Su trayectoria se inició con una visión metafísica de la realidad, el aprendizaje cubista, la abstracción con sentido constructivo de la que sólo se conservan algunas pinturas y dibujos realizados en la década del ’30. A esto le seguió, entre 1935 y 1940, un intento de articulación bidimensional con formas geométricas, dinamizadas por un rítmico y expresivo juego de texturas, realzadas por un colorido que – según Paternosto – posee connotaciones rioplatenses. Insatisfecho, en una búsqueda frenética por trasladar al plano una gestualidad que no se conformaba con la poética de largas pinceladas y bruscas acumulaciones de materia, Lisa destruía lo ya alcanzado. Así, introdujo líneas, marcas, rayas, punteadas: son formas-signo ejecutadas entre 1941 y 1943.

Pero ese anticipo del pattern painting no será suficiente para Lisa. Ansiando trascender la limitación de lo bidimensional, abandona, hacia 1945, el hedonismo de una factura jugosa y experimentará con un óleo muy diluido sobre soportes de deshecho. Por estos bruscos cambios Edward Sullivan lo identifica como «un artista-camaleón. Justo cuando pensamos que comprendemos su obra, él introduce cambios o transformaciones desconcertantes».8 Este proceso lo condujo – a partir de 1953 – a una articulación rítmica con formas abiertas y cerradas, líneas, manchas y elementos que provienen, en ocasiones, de formas naturales. Lisa utilizó un colorido más estridente, una materia rica y empastada por sectores, que le confiere contenido cósmico a sus trabajos: son sus Juegos con líneas y colores. Finalmente, en sus pinturas fechadas entre 1960 y 1977, el artista redujo la intensidad colorística y energética a un juego de tonalidades más sutiles con la incorporación del blanco, mientras que en el campo pictórico aparecen leves estallidos de un color que, en las palabras de Paulo Herkenhoff, «abandonaba su cuerpo».
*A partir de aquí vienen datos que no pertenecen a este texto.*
(** C5 (as amended).  Add, Union, Intersect, RemoveNodes and
    GetNodesByPurlType sanitise the edges as their last step on nodes and
    edges (Union merges root ids afterwards), so the NodeList they leave or
    return has no dangling edge, no two edges of one (origin, type) pair and
    no repeated destination.  AddNode and AddEdge only append what they are
    given, and RelateNodeListAtID, when its anchor is a node, makes every
    root id of the argument a destination of an edge from the anchor,
    whether a node backs it or not: these three run no sanitation. *)
Theorem sanitising_operations_restore_invariants ord nl nl2 ids onl purlType :
  sanitised (Add ord nl nl2) ∧
  sanitised (Union ord nl nl2) ∧
  sanitised (Intersect ord nl nl2) ∧
  sanitised (RemoveNodes ord nl ids) ∧
  sanitised (GetNodesByPurlType ord onl purlType) ∧
  (∀ e, Edges (AddEdge nl e) = Edges nl ++ [e] ∧ Nodes (AddEdge nl e) = Nodes nl) ∧
  (∀ n, Nodes (AddNode nl n) = Nodes nl ++ [n] ∧ Edges (AddNode nl n) = Edges nl) ∧
  (∀ nodeID edgeType,
     has_node nl nodeID →
     (RelateNodeListAtID nl nl2 nodeID edgeType).1 = None ∧
     ∀ d, d ∈ RootElements nl2 →
          has_dest (Edges (RelateNodeListAtID nl nl2 nodeID edgeType).2)
                   nodeID edgeType d).
Proof.
  split_and!.
  - apply Add_invariants.
  - apply Union_invariants.
  - apply Intersect_invariants.
  - apply RemoveNodes_invariants.
  - apply GetNodesByPurlType_invariants.
  - done.
  - done.
  - intros. by apply RelateNodeListAtID_attaches.
Qed.

End Claims.

(** ** The scenario of the spec *)

Section ScenarioClaims.
Context `{NA : NodeAPI}.
#[local] Existing Instance EdgeKind_API.
Context (na nb nb2 nc : Node).
Context (Ha : Id na = "a") (Hb : Id nb = "b") (Hb2 : Id nb2 = "b")
        (Hc : Id nc = "c").
Context (HCopy : ∀ n : Node, Id (Node_Copy n) = Id n).
Context (HUpdate : ∀ n m : Node, Id m = Id n → Id (Update n m) = Id n).

Lemma scenario_merged_b_Id : Id (Update (Node_Copy nb) nb2) = "b".
Proof using Hb Hb2 HCopy HUpdate. rewrite HUpdate; rewrite HCopy; congruence. Qed.

Lemma scenario_Union_merged :
  Union_merged (scenario_A na nb) (scenario_B nb2 nc)
  = {| Nodes := [Node_Copy na; Update (Node_Copy nb) nb2; nc];
       Edges := [depends "a" ["b"]; depends "b" ["c"]];
       RootElements := ["a"] |}.
Proof using Ha Hb Hb2 Hc HCopy.
  unfold Union_merged. f_equal.
  simpl. unfold indexNodes. simpl. unfold indexNodes_step, Union_node.
  rewrite !HCopy, Ha, Hb, Hb2, Hc. vm_compute. reflexivity.
Qed.

Lemma scenario_Union_idOrder :
  Union idOrder (scenario_A na nb) (scenario_B nb2 nc)
  = {| Nodes := [Node_Copy na; Update (Node_Copy nb) nb2; nc];
       Edges := [depends "a" ["b"]; depends "b" ["c"]];
       RootElements := ["a"; "b"] |}.
Proof using Ha Hb Hb2 Hc HCopy HUpdate.
  unfold Union. rewrite scenario_Union_merged.
  unfold cleanEdges, indexNodes. simpl Nodes. simpl indexNodes_from.
  unfold indexNodes_step. rewrite scenario_merged_b_Id, HCopy, Ha, Hc.
  vm_compute. reflexivity.
Qed.

Lemma scenario_Intersect_merged :
  Intersect_merged idOrder (scenario_A na nb) (scenario_B nb2 nc)
  = {| Nodes := [Update (Node_Copy nb) nb2];
       Edges := [depends "a" ["b"]; depends "b" ["c"]];
       RootElements := ["b"] |}.
Proof using Ha Hb Hb2 Hc.
  unfold Intersect_merged.
  assert (indexNodes (scenario_A na nb) = <["b" := 1]> (<["a" := 0]> ∅)) as ->.
  { unfold indexNodes. simpl. unfold indexNodes_step. by rewrite Ha, Hb. }
  assert (indexNodes (scenario_B nb2 nc) = <["c" := 1]> (<["b" := 0]> ∅)) as ->.
  { unfold indexNodes. simpl. unfold indexNodes_step. by rewrite Hb2, Hc. }
  vm_compute. reflexivity.
Qed.

Lemma scenario_Intersect_idOrder :
  Intersect idOrder (scenario_A na nb) (scenario_B nb2 nc)
  = {| Nodes := [Update (Node_Copy nb) nb2];
       Edges := [depends "b" []]; RootElements := ["b"] |}.
Proof using Ha Hb Hb2 Hc HCopy HUpdate.
  unfold Intersect. rewrite scenario_Intersect_merged.
  unfold cleanEdges, indexNodes. simpl Nodes. simpl indexNodes_from.
  unfold indexNodes_step. rewrite scenario_merged_b_Id.
  vm_compute. reflexivity.
Qed.

(** C4 (as amended).  For the scenario A = {nodes a (root), b; edge a→b of
    type dependsOn} and B = {nodes b, c; edge b→c of type dependsOn; root b},
    whatever the nodes are besides their ids (the clone and the overlay
    keeping the id) and whatever the iteration order of the maps:
    Union(A,B) has exactly the nodes a, b, c (b overlaid with B's b), the
    edges a→b and b→c, and the roots a, b; Intersect(A,B) has exactly the
    node b (the overlay of A's b with B's b) and the root b, and exactly one
    edge: the edge from b of type dependsOn with no destination, which B's
    edge b→c becomes when c is dropped. *)
Theorem scenario_Union_Intersect (ord : MapOrder) :
  (Nodes (Union ord (scenario_A na nb) (scenario_B nb2 nc))
   = [Node_Copy na; Update (Node_Copy nb) nb2; nc] ∧
   Edges (Union ord (scenario_A na nb) (scenario_B nb2 nc))
   ≡ₚ [depends "a" ["b"]; depends "b" ["c"]] ∧
   RootElements (Union ord (scenario_A na nb) (scenario_B nb2 nc)) = ["a"; "b"]) ∧
  (Nodes (Intersect ord (scenario_A na nb) (scenario_B nb2 nc))
   = [Update (Node_Copy nb) nb2] ∧
   Edges (Intersect ord (scenario_A na nb) (scenario_B nb2 nc))
   = [depends "b" []] ∧
   RootElements (Intersect ord (scenario_A na nb) (scenario_B nb2 nc)) = ["b"]).
Proof using Ha Hb Hb2 Hc HCopy HUpdate.
  split.
  - pose proof (Union_order ord idOrder (scenario_A na nb) (scenario_B nb2 nc))
      as (HN & HR & HE).
    rewrite scenario_Union_idOrder in HN, HR, HE. simpl in HN, HR, HE.
    split; [exact HN|]. split; [|exact HR].
    apply edge_lists_equiv_short; [exact HE|]. repeat constructor.
  - pose proof (Intersect_order ord idOrder (scenario_A na nb) (scenario_B nb2 nc))
      as (HN & HR & HE).
    rewrite scenario_Intersect_idOrder in HN, HR, HE. simpl in HN, HR, HE.
    split; [|split].
    + apply Permutation_singleton_r in HN. exact HN.
    + apply edge_lists_equiv_short in HE; [|repeat constructor].
      apply Permutation_singleton_r in HE. exact HE.
    + apply Permutation_singleton_r in HR. exact HR.
Qed.

End ScenarioClaims.

(** ** The claims that speak of concrete inputs *)

Section ConcreteClaims.
#[local] Existing Instance SNode_API.
#[local] Existing Instance EdgeKind_API.

(** The clone and the overlay of the concrete node keep its id. *)
Lemma SNode_Update_keeps_Id (n m : SNode) :
  sn_id m = sn_id n → sn_id (SNode_Update n m) = sn_id n.
Proof.
  intros H. simpl. unfold overlay_string. by case_decide.
Qed.

(** The order of the edges of a result follows the iteration order of the
    maps: the scenario's Union under the two orders. *)
Lemma scenario_Union_edge_order :
  Edges (Union idOrder bare_A bare_B) = [depends "a" ["b"]; depends "b" ["c"]] ∧
  Edges (Union revOrder bare_A bare_B) = [depends "b" ["c"]; depends "a" ["b"]].
Proof. split; vm_compute; reflexivity. Qed.

(** The invariants, decided on the scenario: they hold of its Union and
    fail of A with a dangling edge added. *)
Lemma scenario_invariants_decided :
  bool_decide (sanitised (Union idOrder bare_A bare_B)) = true ∧
  bool_decide (sanitised (AddEdge bare_A (depends "b" ["z"]))) = false.
Proof. split; vm_compute; reflexivity. Qed.

(** The scenario's Intersect over bare nodes does return an edge. *)
Lemma scenario_Intersect_has_an_edge :
  Edges (Intersect idOrder bare_A bare_B) ≠ [].
Proof.
  assert (Edges (Intersect idOrder bare_A bare_B) = [depends "b" []]) as ->
    by (vm_compute; reflexivity).
  done.
Qed.

(** An instance of C4: the scenario over bare nodes. *)
Lemma scenario_Union_Intersect_witness :
  Nodes (Union idOrder bare_A bare_B) = [bare "a"; bare "b"; bare "c"] ∧
  Edges (Intersect idOrder bare_A bare_B) = [depends "b" []].
Proof.
  destruct (scenario_Union_Intersect (NA := SNode_API)
              (bare "a") (bare "b") (bare "b") (bare "c")
              eq_refl eq_refl eq_refl eq_refl
              (λ n, eq_refl) SNode_Update_keeps_Id idOrder)
    as [(HN & _ & _) (_ & HE & _)].
  split; [exact HN|exact HE].
Defined.

(** C1.  [Add] on a receiver that knows node b by id only and an argument
    whose node b has a name: the receiver's node b is left without a name,
    although the gap-fill of the receiver's node from the argument's node
    has the name.  The receiver's node is augmented with itself. *)
Theorem Add_augments_matching_node_with_itself (ord : MapOrder) :
  Nodes (Add ord unnamed_b named_b) = [Augment (bare "b") (bare "b")] ∧
  Nodes (Add ord unnamed_b named_b) = [bare "b"] ∧
  Augment (bare "b") (named "b" "libc") = named "b" "libc" ∧
  Nodes (Add ord unnamed_b named_b) ≠ [Augment (bare "b") (named "b" "libc")].
Proof.
  unfold Add. rewrite cleanEdges_Nodes. by vm_compute.
Qed.

(** C9.  [GetNodesByPurlType] with the empty purl type on a receiver whose
    node has the package url [pkg:/deb/x@1] returns that node (and makes it
    a root): the result is not empty.  On a nil receiver the result is
    empty. *)
Theorem GetNodesByPurlType_blank_type_keeps_slash_purls (ord : MapOrder) :
  GetNodesByPurlType ord (Some slash_purl_list) ""
  = {| Nodes := [slash_purl_node]; Edges := []; RootElements := ["x"] |} ∧
  (∀ purlType, GetNodesByPurlType ord None purlType = empty_NodeList).
Proof.
  split; [|done]. unfold GetNodesByPurlType.
  rewrite cleanEdges_no_edges; by vm_compute.
Qed.

(** [Add] with a nil argument on a receiver that is not nil panics: a call
    other than [RelateNodeListAtID] fails. *)
Lemma Add_nil_argument_panics :
  run_call pure_flatString idOrder (CallAdd None) (Some ab_no_edges) = Panic ∧
  ¬ only_missing_anchor_fails pure_flatString idOrder.
Proof.
  split; [reflexivity|]. intros H.
  destruct (H (CallAdd None) (Some ab_no_edges))
    as (onl2 & nodeID & edgeType & nl & Hc & _).
  - left. reflexivity.
  - discriminate Hc.
Qed.

(** [Intersect] of a list without edges with a list that has the edge a→b
    over the same nodes returns the edge a→b. *)
Lemma Intersect_introduces_edge_of_argument :
  ¬ Intersect_never_introduces idOrder ab_no_edges ab_one_edge.
Proof.
  intros H. apply (H "a" dependsOn).
  - exists (depends "a" ["b"]). split; [by left|done].
  - intros (e & He & _). by apply elem_of_nil in He.
  - exists (depends "a" ["b"]). split; [|done].
    assert (Edges (Intersect idOrder ab_no_edges ab_one_edge) = [depends "a" ["b"]])
      as -> by (vm_compute; reflexivity).
    by left.
Qed.

(** [AddEdge] leaves the edge it is given dangling. *)
Lemma AddEdge_leaves_dangling_edge :
  ¬ (edges_backed (AddEdge empty_NodeList (depends "a" ["b"])) ∧
     edges_distinct (AddEdge empty_NodeList (depends "a" ["b"])) ∧
     dests_deduplicated (AddEdge empty_NodeList (depends "a" ["b"]))).
Proof.
  intros [H _]. destruct (H (depends "a" ["b"])) as [Hfrom _]; [by left|].
  by apply elem_of_nil in Hfrom.
Qed.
Intentemos ahora explicar el por qué de la fascinación provocada por sus pinturas a partir de las exhibiciones iniciadas en 1997, o sea, a más de tres décadas del ?n del modernismo como proceso histórico. No resultaría casual que la proyección alcanzada por la obra de Lisa en tan corto lapso se produzca con el fin del ideologismo, el elemento más perturbador de la cultura argentina, en un país que hoy se abre al mundo. Utilizemos la teoría del espacio imaginario de Dee Reynolds9, que analiza la interacción que se establece entre dos variables: el medio pictórico y la actividad imaginativa del receptor. En otras palabras, esta teoría explica cómo el observador absorbe el contenido transmitido por las pinturas.

La obra de arte, según Lisa, es sinónimo de energía: se trata de la conjunción de materia y movimiento incorporada a su trabajo. Es por esto que se sugiere agregar a la teoría de Reynolds dos variables más: al aura de la pintura (la presencia oculta del artista)10 y el tiempo, que mide la evolución del proceso. El espacio imaginario de cuatro dimensiones – articulado por la obra, la imaginación del contemplador, la presencia de su creador y el tiempo – no representa una extensión del espacio donde habita el receptor, sino que expresa un mundo imaginativo y sensorial en el que la fuerza expresiva del medio, con sus líneas, texturas, formas y colores, prevalece sobre el sujeto del cuadro.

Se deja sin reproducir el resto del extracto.